The challenges in the real world get more complex and competing than an online competition. Hackathon might not paint the exact picture, and the success at these competitions should not be mistaken for expertise at the industry level. However, Kaggle, one of the world’s finest platforms for data scientists, gives aspirants the best possible introduction into the tricky world of data. Analytics India Magazine has been exclusively covering the stories of top Kagglers, and today we compile a few nuggets of wisdom from those interviews that can guide an aspirant.
“A right proportion of hard work, dedication, persistence, never giving up attitude and luck are the most important ingredients that helped me,” said Abhishek Thakur when asked about his Kaggle success and what made him the world’s first 4x grandmaster.
Sign up for your weekly dose of what's up in emerging technology.
Abhishek inculcated a healthy diet of solving previous Kaggle competitions on his own, checking the successful solutions and getting to the bottom of the approaches with the help of Google.
When asked about what it takes to get to the top, Darragh, a Kaggle grandmaster, recollecting Jermey Howard, said that the best practitioners in machine learning all share one particular trait in common; they’re very, very tenacious.
Putting tenacity into practice requires investing more time in learning a new technology, getting good at it and then quickly moving onto new approaches. Another Kaggle master, Arthur Llau said that he had spent around 4-8 hours per day for over a month for the contests that fetched him gold. Arthur believes that being a top Kaggler is a full-time job.
Do Not Reinvent The Wheel
With all the advancements happening around AI, one might lose track of the kind of abundance that it has created in terms of tools. However, few traditional methods still hold their ground when it comes to crunching data, but many people fall for the fad — “NEW IS GOOD”.
Arthur recommends to newcomers to develop the notion of exploring the data and finding what is not evident and not to hesitate to try classic methods. Whereas, another master, Mathurin, a Kaggle top 20 ranked master, asserts the need to try more and fail fast. He underlines the importance of reusing previous codes and learning about optimisation of metrics. Although every problem has its challenges, he recommends one to have a good scheme of cross-validation and confidence. Besides, he urges one to trust local results over results on the public leaderboard.

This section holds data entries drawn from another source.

(** C5. The viewer opens a conversation whose record exists, no request
    being rejected.  When the last message was sent by the other
    participant and is not read, the summary action sets the last-message
    read flag and puts the viewer's unread counter at zero, and touches
    nothing else; when the last message was not sent by the other
    participant (in particular when the viewer sent it) or is already read,
    or there is none, the store is left as it is.  Together with the
    message-level marking of the first snapshot, in the first case every
    message not sent by the viewer ends up read, no message is added or
    removed, the last-message read flag is true and the viewer's counter
    is 0. *)
Theorem open_acknowledges_summary
    (viewer : User) (userId : string) (w : World) (d : ChatRoomData) :
  uid viewer ≠ "" → userId ≠ "" → noFaults w →
  chatRoomDoc (backend w) = Some d →
  let w1 := exec (markReadEffect (Some viewer) userId) w in
  let w2 := exec (openConversation (Some viewer) userId) w in
  (∀ l, lastMessage d = Some l → LastMessage.senderId l = userId →
        LastMessage.read l = false →
     chatRoomDoc (backend w1)
     = Some {| participants := participants d;
               lastMessage := Some (LastMessage.setRead true l);
               unreadCount := Some (<[ uid viewer := 0 ]> (spread (unreadCount d)));
               createdAt := createdAt d |}
     ∧ messageDocs (backend w1) = messageDocs (backend w)
     ∧ (∀ m, m ∈ messageDocs (backend w2) → senderId m ≠ uid viewer → read m = true)
     ∧ ids (messageDocs (backend w2)) = ids (messageDocs (backend w))
     ∧ ∃ d2, chatRoomDoc (backend w2) = Some d2
             ∧ LastMessage.read <$> lastMessage d2 = Some true
             ∧ (unreadCount d2 ≫= λ u, u !! uid viewer) = Some 0)
  ∧ ((∀ l, lastMessage d = Some l →
           LastMessage.senderId l ≠ userId ∨ LastMessage.read l = true) →
     backend w1 = backend w)
  ∧ (uid viewer ≠ userId →
     ∀ l, lastMessage d = Some l →
          LastMessage.senderId l = uid viewer ∨ LastMessage.read l = true →
     backend w1 = backend w).
Proof.
  intros Hu Hv Hf Hroom w1 w2.
  destruct (markReadEffect_spec (Some viewer) userId w Hf) as (_ & Hb1 & _).
  fold w1 in Hb1.
  assert (acknowledged (Some viewer) userId (Some d)
          = Some (if lastMessageUnread userId d
                  then markSummaryRead (uid viewer) d else d)) as Hack.
  { unfold acknowledged. simpl.
    apply SendFacts.truthy_true in Hu, Hv. by rewrite Hu, Hv. }
  assert ((∀ l, lastMessage d = Some l →
             LastMessage.senderId l ≠ userId ∨ LastMessage.read l = true) →
          backend w1 = backend w) as Hsame.
  { intros Hno. rewrite Hb1, Hroom, Hack.
    destruct (lastMessageUnread userId d) eqn:E.
    - apply lastMessageUnread_spec in E as (l & Hl & Hs & Hr).
      destruct (Hno l Hl) as [?|?]; congruence.
    - rewrite <- Hroom. by destruct (backend w). }
  split_and!; [|done|].
  - intros l Hl Hs Hr.
    assert (lastMessageUnread userId d = true) as E.
    { apply lastMessageUnread_spec. eauto. }
    rewrite E in Hack.
    destruct (deliverSnapshot_spec viewer userId w Hu Hv Hf) as (Hret & Hbd & Hfd).
    assert (w2 = exec (markReadEffect (Some viewer) userId)
                   (exec (deliverSnapshot (Some viewer) userId) w)) as Hw2.
    { unfold w2, openConversation. by apply exec_seq. }
    destruct (markReadEffect_spec (Some viewer) userId _ Hfd) as (_ & Hb2 & _).
    rewrite <- Hw2, Hbd in Hb2. simpl in Hb2. rewrite Hroom, Hack in Hb2.
    rewrite Hb1, Hb2, Hroom, Hack. simpl.
    split_and!.
    + unfold markSummaryRead. by rewrite Hl.
    + done.
    + intros m. apply marked_all_read.
    + apply ids_markAll.
    + eexists. split; [done|]. unfold markSummaryRead. simpl. rewrite Hl. simpl.
      split; [done|]. apply lookup_insert_eq.
  - intros Hne l Hl Hor. apply Hsame. intros l' Hl'.
    assert (l' = l) as -> by congruence.
    destruct Hor as [Hs|?]; [left; congruence|by right].
Qed.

Tri Duc, a Kaggle grandmaster, insists on the importance of knowing the fundamentals that involve mathematics. He strongly believes that mathematics helps one to get familiar with algorithms, which assists aspirants/practitioners in preparing new concepts introduced in books or advanced courses.
However, in a real-world project or Kaggle competition, observes Duc, the role of mathematics is rarely tangible, and one barely touches it while building ML pipelines.
Don’t Fall In Love With The Tools
The pace at which new tools get released, there is no doubt that the abilities of machine learning are sometimes blown out of proportion. The kind of attention it gets, sometimes clouds the ground truth and nudges people into believing that it is the holy grail of solutions.
For instance, Abhishek uses TensorFlow for NLP problems and PyTorch for image problems. There is no dearth of libraries or frameworks one can use these days, and he firmly believes that it’s all good as long as one understands what is happening in the background.
A common trait that can be seen across the top players is the flexibility in their approach towards problem-solving. They pick tools that do the job and do not waste time battling over languages and frameworks.
For instance, Kaggle master Arthur prefers Python and sometimes C++ for doing operational research tasks. He switches between Keras and PyTorch framework while using a handful of very useful libraries like albumentations for image augmentation, eli5 and lofo for feature selection, Missingno and seaborn for visualisation, and Imblearn for imbalanced data. For parameters optimisation, Arthur prefers Optuna and skopt for the Bayesian module.
Be An Eternal Student
Although the democratisation of ML through new frameworks and libraries have made launching deep learning algorithms relatively straightforward, almost all the masters believe that it is of utmost importance that one has a grip on the fundamentals.
Konstantin Yakovlev, a Kaggle Grand Master advises newcomers to read vociferously and recommends aspirants to be a lifelong student of the craft. For beginners, he recommends working on code writing ability with Python, R, etc. and developing a knack for drawing insights from results through visualisations.
Mathurin has participated in more than 200 competitions where he mostly competed solo. However, he admits that all his top medals were won as a team. He believes that choosing a highly skilled partner assists in keeping the learning curve steep.
As an industry insider, Mathurin says that building a machine learning pipeline at an organisation needs skills that extend beyond what Kaggle demands and warns newcomers not to mistake a Kaggle competition as the end goal.
For job seekers, he stresses the importance of being consistently curious, which he believes to be more valuable than one’s Kaggle achievements because at the end of the day, companies are looking for those who are readily deployable with the least amount of training.
Let’s conclude with a few thumb rules:
- read the forum carefully for discussion,
- re-read the top solution in similar contests in the past
- read new papers to get ideas
- run experiments and always perform K-fold to evaluate the gap between local validation and public leaderboard.